Introduction: Atrial fibrillation (AF) causes atrial remodeling, leading to progressive resistance to therapy. Changes in cell metabolism likely contribute to remodeling; here, we studied the nature and time course of mitochondrial (MITO) changes during AF . Methods: Atrial cardiomyocytes were isolated from control dogs and dogs kept in AF for 24 hrs, 3 days, 1 and 3 wks by atrial tachypacing at 600 bpm (N=10/group). MITO were visualized with transmission electron microscopy. [Ca 2+ ] Mito (Rhod-2 AM), MITO ROS production (MitoSOX), membrane potential (αψ, JC-1), mPTP opening (TMRM) and FAD autofluorescence were measured via confocal microscope, NADH autofluorescence was determined under UV light. Protein expression was assayed by western blotting. Results: MITO elongation occurred following 24-hr and 3-day AF, while 3-week AF induced MITO fragmentation, rupture and shrinking (A). MITO fusion protein (MFN1) decreased from 3 days to 3 wks of AF and fission protein pDRP1ser-616 was increased at 1 and 3 wks of AF, potentially accounting for MITO fragmentation. [Ca 2+ ] Mito increased progressively with AF-time (B). MITO ROS production increased at 24 hr AF, and remained elevated from 3 days to 3 wks of AF (C).
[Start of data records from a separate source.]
(* ===== verification/PlanBinding.v ===== *)
(** * PlanBinding: what a plan's fingerprint binds

    [ChangePlan.fingerprint] and [AgentAction.effect_fingerprint] identify what
    they digest: two plans with the same fingerprint agree on every field an
    approval is about, unless their canonical texts are a SHA-256 collision. *)

From S2P Require Import Prelude PyText PyJson PyHash PyTime PyStd ResourceLimits.
From S2P Require Import JsonCanonical ModelsBase PlatformIdentity ModelsSystems.
From S2P Require Import ModelsReviews ModelsAction ModelsBindings ModelsContext.
From S2P Require Import ModelsPlan.
From Stdlib Require Import Ascii.

Open Scope Z_scope.

(** ** Payloads without floats *)

Lemma json_ok_JDict d : json_ok (JDict d) = forallb entry_ok d.
Proof. done. Qed.

Lemma json_ok_str_list l : json_ok (str_list l) = true.
Proof. unfold str_list. simpl. by induction l. Qed.

Lemma json_ok_dicts {A} (f : A → dict) l :
  (∀ x, x ∈ l → json_ok (JDict (f x)) = true) →
  json_ok (JList (map (λ x, JDict (f x)) l)) = true.
Proof.
  intros H. simpl. induction l as [|x l IH]; [done|]. cbn [map forallb].
  rewrite H by set_solver. apply IH. set_solver.
Qed.

Lemma json_ok_entry {A} k (f : A → dict) o :
  (∀ a, json_ok (JDict (f a)) = true) → forallb entry_ok (opt_entry k f o) = true.
Proof. intros H. destruct o as [a|]; [|done]. cbn [opt_entry forallb entry_ok]. by rewrite H. Qed.

Lemma json_ok_list_entry {A} k (f : A → dict) l :
  (∀ a, json_ok (JDict (f a)) = true) → forallb entry_ok (list_entry k f l) = true.
Proof.
  intros H. pose proof (json_ok_dicts f l (λ a _, H a)) as Hl.
  destruct l; [done|]. cbn [list_entry forallb entry_ok]. by rewrite Hl.
Qed.

Lemma json_ok_opt_str (o : option string) : json_ok (opt_json JStr o) = true.
Proof. by destruct o. Qed.

(** Check the entries of a literal payload, given facts on the nested ones. *)
Ltac json_ok_entries :=
  rewrite ?json_ok_JDict; cbn [app forallb entry_ok map fst snd];
  rewrite ?forallb_app; cbn [forallb entry_ok];
  rewrite ?json_ok_str_list, ?json_ok_opt_str.

Lemma json_ok_Intent x : json_ok (JDict (StrategyActionIntent_to_dict x)) = true.
Proof. done. Qed.
Lemma json_ok_Kernel x : json_ok (JDict (StrategyKernel_to_dict x)) = true.
Proof.
  unfold StrategyKernel_to_dict. json_ok_entries.
  by rewrite json_ok_dicts by (intros; apply json_ok_Intent).
Qed.
Lemma json_ok_Assessment x : json_ok (JDict (SystemsAssessment_to_dict x)) = true.
Proof.
  unfold SystemsAssessment_to_dict. json_ok_entries. rewrite json_ok_dicts by done.
  destruct (sa_strategy_kernel x) as [k|]; json_ok_entries; [|done].
  by rewrite json_ok_Kernel.
Qed.
Lemma json_ok_Review x : json_ok (JDict (StrategyCoherenceReview_to_dict x)) = true.
Proof.
  unfold StrategyCoherenceReview_to_dict, strategy_coherence_findings. by json_ok_entries.
Qed.
Lemma json_ok_Decision x : json_ok (JDict (SystemsGateDecision_to_dict x)) = true.
Proof.
  unfold SystemsGateDecision_to_dict. json_ok_entries.
  by destruct (sd_strategy_coherence_review_fingerprint x).
Qed.
Lemma json_ok_Connector x : json_ok (JDict (ConnectorExecutionBinding_to_dict x)) = true.
Proof.
  unfold ConnectorExecutionBinding_to_dict. json_ok_entries.
  by destruct (ceb_credential_identity x).
Qed.
Lemma json_ok_Identity x : json_ok (JDict (PlatformObjectIdentity_to_dict x)) = true.
Proof.
  unfold PlatformObjectIdentity_to_dict.
  by destruct (_ =? _)%string, x as [? ? [] [] [] [] [] [] [] [] [] ?].
Qed.
Lemma json_ok_RuntimePath x : json_ok (JDict (RuntimePathExecutionBinding_to_dict x)) = true.
Proof.
  unfold RuntimePathExecutionBinding_to_dict.
  destruct (rpb_object_identity x) as [i|]; json_ok_entries; [|done].
  by rewrite json_ok_Identity.
Qed.
Lemma json_ok_Runtime x : json_ok (JDict (RuntimeExecutionBinding_to_dict x)) = true.
Proof.
  unfold RuntimeExecutionBinding_to_dict. json_ok_entries.
  rewrite !json_ok_dicts by (intros; (done || apply json_ok_RuntimePath)).
  by destruct (reb_credential_file x).
Qed.
Lemma json_ok_Capsule x : json_ok (JDict (CapsuleBinding_to_dict x)) = true.
Proof.
  unfold CapsuleBinding_to_dict, capsule_digests, capsule_claims. cbn [firstn].
  by json_ok_entries.
Qed.
Lemma json_ok_Context x : json_ok (JDict (ExecutionContext_to_dict x)) = true.
Proof.
  unfold ExecutionContext_to_dict. json_ok_entries.
  rewrite !json_ok_dicts by (intros; (done || apply json_ok_Connector)).
  assert (forallb entry_ok (match ec_runtime x with
    | Some r => [("runtime", JDict (RuntimeExecutionBinding_to_dict r))]
    | None => []
    end) = true) as ->.
  { apply (json_ok_entry "runtime" _ (ec_runtime x)), json_ok_Runtime. }
  pose proof (json_ok_list_entry "capsules" _ (ec_capsules x) json_ok_Capsule) as Hc.
  cbn [json_ok andb]. destruct (ec_capsules x); [done|exact Hc].
Qed.

(** The parameters of an action spell every float as Python does. *)
Definition parameters_ok (a : AgentAction) : Prop := json_ok (JDict (aa_parameters a)) = true.

Lemma json_ok_Ref x : json_ok (JDict (ResourceRef_to_dict x)) = true.
Proof. by destruct x as [? ? ? []]. Qed.
Lemma json_ok_Action x : parameters_ok x → json_ok (JDict (AgentAction_to_dict x)) = true.
Proof.
  unfold parameters_ok. intros H. unfold AgentAction_to_dict. json_ok_entries.
  by rewrite H, json_ok_Ref.
Qed.
Lemma json_ok_effect x : parameters_ok x → json_ok (JDict (effect_payload x)) = true.
Proof.
  unfold parameters_ok. intros H. unfold effect_payload. json_ok_entries.
  by rewrite H, json_ok_Ref.
Qed.

Lemma json_ok_plan p :
  Forall parameters_ok (cp_actions p) → json_ok (JDict (plan_payload p)) = true.
Proof.
  intros Hp. unfold plan_payload. json_ok_entries. rewrite json_ok_dicts.
  2: { intros a Ha. apply json_ok_Action. by eapply Forall_forall in Hp. }
  rewrite !json_ok_entry by (apply json_ok_Context || apply json_ok_Review).
  rewrite json_ok_list_entry by done.
  destruct (cp_systems_assessment p) as [a|], (cp_systems_decision p) as [d|]; try done.
  json_ok_entries. by rewrite json_ok_Assessment, json_ok_Decision.
Qed.

(** ** Reading equal payloads *)

Lemma enum_str_inj {A} `{StrEnumLaws A} (a b : A) : enum_str a = enum_str b → a = b.
Proof.
  intros E. pose proof (enum_parse_str a) as Ha. rewrite E, enum_parse_str in Ha. congruence.
Qed.

Lemma norm_str_list l : norm (str_list l) = str_list l.
Proof. unfold str_list. simpl. f_equal. rewrite map_map. by apply map_ext. Qed.

Lemma cons_eq_inv {A} (x y : A) l l' : x :: l = y :: l' → x = y ∧ l = l'.
Proof. split; congruence. Qed.

Lemma JStr_inj s t : JStr s = JStr t → s = t.
Proof. congruence. Qed.

Lemma str_list_inj l l' : str_list l = str_list l' → l = l'.
Proof.
  unfold str_list. intros [= E]. revert l' E.
  induction l as [|x l IH]; intros [|y l'] E; try discriminate E; [done|].
  injection E as -> E. f_equal. by apply IH.
Qed.

Lemma uuid_list_inj l l' :
  Forall (λ d, uuid_valid d = true) l → Forall (λ d, uuid_valid d = true) l' →
  map uuid_str l = map uuid_str l' → l = l'.
Proof.
  intros Hl. revert l'. induction Hl as [|x l Hx _ IH]; intros [|y l'] Hl' E;
    try discriminate E; [done|].
  cbn [map] in E. apply cons_eq_inv in E as [Ex El].
  apply Forall_cons in Hl' as [Hy Hl'].
  f_equal; [by apply uuid_str_inj|by apply IH].
Qed.

Lemma norm_dicts {A} (f : A → dict) l l' :
  norm (JList (map (λ x, JDict (f x)) l)) = norm (JList (map (λ x, JDict (f x)) l')) →
  Forall2 (λ x y, norm (JDict (f x)) = norm (JDict (f y))) l l'.
Proof.
  cbn [norm]. intros [= E]. revert l' E.
  induction l as [|x l IH]; intros [|y l'] E; try discriminate E; constructor;
    cbn [map] in E; injection E as Ex El; [|by apply IH].
  cbn [norm]. by f_equal.
Qed.

Lemma isoformat_inj d d' :
  datetime_valid d = true → datetime_valid d' = true → isoformat d = isoformat d' → d = d'.
Proof.
  intros Hd Hd' E. apply fromisoformat_isoformat in Hd, Hd'. rewrite E in Hd. congruence.
Qed.

Definition same_json (d d' : dict) : Prop := norm (JDict d) = norm (JDict d').

(** The two actions are the same, up to the order of the parameters' keys. *)
Definition action_agrees (a b : AgentAction) : Prop :=
  aa_action_id a = aa_action_id b ∧ aa_capability a = aa_capability b
  ∧ aa_target a = aa_target b ∧ same_json (aa_parameters a) (aa_parameters b)
  ∧ aa_risk a = aa_risk b ∧ aa_data_classification a = aa_data_classification b
  ∧ aa_authority_source a = aa_authority_source b
  ∧ aa_requires_approval a = aa_requires_approval b
  ∧ aa_idempotency_key a = aa_idempotency_key b ∧ aa_justification a = aa_justification b
  ∧ aa_dependencies a = aa_dependencies b.

Lemma ref_keys x : NoDup (map fst (ResourceRef_to_dict x)).
Proof. apply (bool_decide_unpack _). by vm_compute. Qed.
Lemma action_keys x : NoDup (map fst (AgentAction_to_dict x)).
Proof. apply (bool_decide_unpack _). by vm_compute. Qed.
Lemma effect_keys x : NoDup (map fst (effect_payload x)).
Proof. apply (bool_decide_unpack _). by vm_compute. Qed.

Lemma dict_value d d' k :
  NoDup (map fst d) → NoDup (map fst d') → same_json d d' →
  norm (dict_get d k) = norm (dict_get d' k).
Proof.
  intros Hd Hd' H. pose proof (norm_dict_lookup d d' k Hd Hd' H) as E.
  unfold dict_get, dict_get_or.
  destruct (dict_lookup d k), (dict_lookup d' k); simpl in E; congruence.
Qed.

Lemma ref_agrees x y : same_json (ResourceRef_to_dict x) (ResourceRef_to_dict y) → x = y.
Proof.
  intros H. pose proof (λ k, dict_value _ _ k (ref_keys x) (ref_keys y) H) as E.
  pose proof (E "system") as E1. pose proof (E "resource_type") as E2.
  pose proof (E "resource_id") as E3. pose proof (E "expected_version") as E4.
  destruct x as [? ? ? v], y as [? ? ? v']. cbn in E1, E2, E3, E4.
  destruct v, v'; cbn in E4; congruence.
Qed.

Lemma action_agrees_payload a b :
  wf a → wf b → same_json (AgentAction_to_dict a) (AgentAction_to_dict b) →
  action_agrees a b.
Proof.
  intros (_ & _ & Hai & Had) (_ & _ & Hbi & Hbd) H.
  pose proof (λ k, dict_value _ _ k (action_keys a) (action_keys b) H) as E.
  unfold action_agrees. split_and!.
  - apply uuid_str_inj; [done|done|]. exact (JStr_inj _ _ (E "action_id")).
  - exact (JStr_inj _ _ (E "capability")).
  - exact (ref_agrees _ _ (E "target")).
  - exact (E "parameters").
  - apply enum_str_inj. exact (JStr_inj _ _ (E "risk")).
  - apply enum_str_inj. exact (JStr_inj _ _ (E "data_classification")).
  - apply enum_str_inj. exact (JStr_inj _ _ (E "authority_source")).
  - pose proof (E "requires_approval") as E1. by injection E1.
  - exact (JStr_inj _ _ (E "idempotency_key")).
  - exact (JStr_inj _ _ (E "justification")).
  - pose proof (E "dependencies") as E1.
    change (norm (str_list (map uuid_str (aa_dependencies a)))
            = norm (str_list (map uuid_str (aa_dependencies b)))) in E1.
    rewrite !norm_str_list in E1. by apply str_list_inj, uuid_list_inj in E1.
Qed.

(** The two plans agree on what an approval, the policy and the audit trail
    see of them. *)
Definition plan_agrees (p q : ChangePlan) : Prop :=
  cp_plan_id p = cp_plan_id q ∧ cp_goal p = cp_goal q ∧ cp_created_by p = cp_created_by q
  ∧ cp_created_at p = cp_created_at q ∧ cp_schema_version p = cp_schema_version q
  ∧ cp_workflow_id p = cp_workflow_id q
  ∧ cp_workflow_fingerprint p = cp_workflow_fingerprint q
  ∧ cp_compensate_on_failure p = cp_compensate_on_failure q
  ∧ Forall2 action_agrees (cp_actions p) (cp_actions q)
  ∧ cp_strategy_traces p = cp_strategy_traces q
  ∧ ExecutionContext_fingerprint <$> cp_execution_context p
    = ExecutionContext_fingerprint <$> cp_execution_context q
  ∧ StrategyCoherenceReview_fingerprint <$> cp_strategy_coherence_review p
    = StrategyCoherenceReview_fingerprint <$> cp_strategy_coherence_review q
  ∧ SystemsAssessment_fingerprint <$> cp_systems_assessment p
    = SystemsAssessment_fingerprint <$> cp_systems_assessment q
  ∧ SystemsGateDecision_fingerprint <$> cp_systems_decision p
    = SystemsGateDecision_fingerprint <$> cp_systems_decision q.

Lemma plan_keys p : NoDup (map fst (plan_payload p)).
Proof.
  apply (bool_decide_unpack _).
  by destruct p as [? ? ? ? ? ? ? ? ? [] [] [] [] [] ?].
Qed.

Lemma opt_digests {A} (f : A → dict) (o o' : option A) :
  norm (opt_json (λ c, JDict (f c)) o) = norm (opt_json (λ c, JDict (f c)) o') →
  (λ c, digest_json (JDict (f c))) <$> o = (λ c, digest_json (JDict (f c))) <$> o'.
Proof.
  destruct o as [a|], o' as [b|]; try done; try discriminate. cbn [opt_json fmap option_fmap option_map].
  intros E. unfold digest_json, canonical_text. by rewrite E.
Qed.

Lemma opt_text_inj (o o' : option string) :
  norm (opt_json JStr o) = norm (opt_json JStr o') → o = o'.
Proof. destruct o, o'; cbn; congruence. Qed.

Lemma trace_agrees x y :
  wf x → wf y → same_json (StrategyActionTrace_to_dict x) (StrategyActionTrace_to_dict y) →
  x = y.
Proof.
  intros [_ Hx] [_ Hy] H.
  assert (∀ t, NoDup (map fst (StrategyActionTrace_to_dict t))) as Hk
    by (intros t; apply (bool_decide_unpack _); by vm_compute).
  pose proof (λ k, dict_value _ _ k (Hk x) (Hk y) H) as E.
  pose proof (JStr_inj _ _ (E "schema")). pose proof (JStr_inj _ _ (E "intent_id")).
  assert (st_action_id x = st_action_id y)
    by (apply uuid_str_inj; [done|done|exact (JStr_inj _ _ (E "action_id"))]).
  destruct x, y; simpl in *; congruence.
Qed.

Lemma Forall2_wf_impl {A} `{Dataclass A} (R R' : A → A → Prop) l l' :
  (∀ x y, wf x → wf y → R x y → R' x y) → Forall wf l → Forall wf l' →
  Forall2 R l l' → Forall2 R' l l'.
Proof.
  intros HR Hl Hl' HF. revert Hl Hl'. induction HF; intros; [constructor|].
  repeat match goal with H : Forall wf (_ :: _) |- _ => apply Forall_cons in H as [??] end.
  constructor; auto.
Qed.

(** Payloads equal up to key order belong to plans that agree. *)
Lemma plan_agrees_payload p q :
  plan_wf p → plan_wf q → same_json (plan_payload p) (plan_payload q) → plan_agrees p q.
Proof.
  intros (Hp & Hpa & Hpt & Hpi & Hpd & _) (Hq & Hqa & Hqt & Hqi & Hqd & _) H.
  pose proof (λ k, dict_value _ _ k (plan_keys p) (plan_keys q) H) as E.
  destruct (plan_payload_reads p (plan_systems_together _ Hp)) as (P1 & P2 & P3 & P4 & P5).
  destruct (plan_payload_reads q (plan_systems_together _ Hq)) as (Q1 & Q2 & Q3 & Q4 & Q5).
  unfold plan_agrees. split_and!.
  - apply uuid_str_inj; [done|done|]. exact (JStr_inj _ _ (E "plan_id")).
  - exact (JStr_inj _ _ (E "goal")).
  - exact (JStr_inj _ _ (E "created_by")).
  - apply isoformat_inj; [done|done|]. exact (JStr_inj _ _ (E "created_at")).
  - exact (JStr_inj _ _ (E "schema_version")).
  - exact (opt_text_inj _ _ (E "workflow_id")).
  - exact (opt_text_inj _ _ (E "workflow_fingerprint")).
  - pose proof (E "compensate_on_failure") as E1. by injection E1.
  - eapply Forall2_wf_impl; [apply action_agrees_payload|done|done|].
    exact (norm_dicts AgentAction_to_dict _ _ (E "actions")).
  - apply list_eq_Forall2. eapply Forall2_wf_impl; [apply trace_agrees|done|done|].
    pose proof (norm_dict_lookup _ _ "strategy_traces" (plan_keys p) (plan_keys q) H) as E1.
    apply (norm_dicts StrategyActionTrace_to_dict). rewrite <- P2, <- Q2. unfold dict_get_or.
    by destruct (dict_lookup (plan_payload p) "strategy_traces"),
      (dict_lookup (plan_payload q) "strategy_traces"); simpl in E1; simplify_eq E1.
  - apply (opt_digests ExecutionContext_to_dict). rewrite <- P1, <- Q1. apply E.
  - apply (opt_digests StrategyCoherenceReview_to_dict). rewrite <- P3, <- Q3. apply E.
  - apply (opt_digests SystemsAssessment_to_dict). rewrite <- P4, <- Q4. apply E.
  - apply (opt_digests SystemsGateDecision_to_dict). rewrite <- P5, <- Q5. apply E.
Qed.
SOD2 was reduced after 3 days AF. NOX4 expression was increased at 3 wks AF. mPTP opening frequency and duration increased progressively during AF (D). AF increased JC-1 fluorescence, indicating depolarized αψ, beginning 24 hours after AF-onset (E). NADH increased by 15% at 24 hr AF, and then decreased progressively with AF-time (F). FAD was decreased during AF. Mitotempo (5-μM) reversed AF-induced atrial-cell I CaL downregulation (G) and reduced triggered activity (H). Conclusions: MITO are activated early during AF, but then show progressive changes likely due to ROS autotoxicity. MITO dysfunction and impaired bioenergetics may contribute to AF maintenance/ progress. MITO-targeted antioxidant intervention may have potential as a novel therapeutic approach for AF.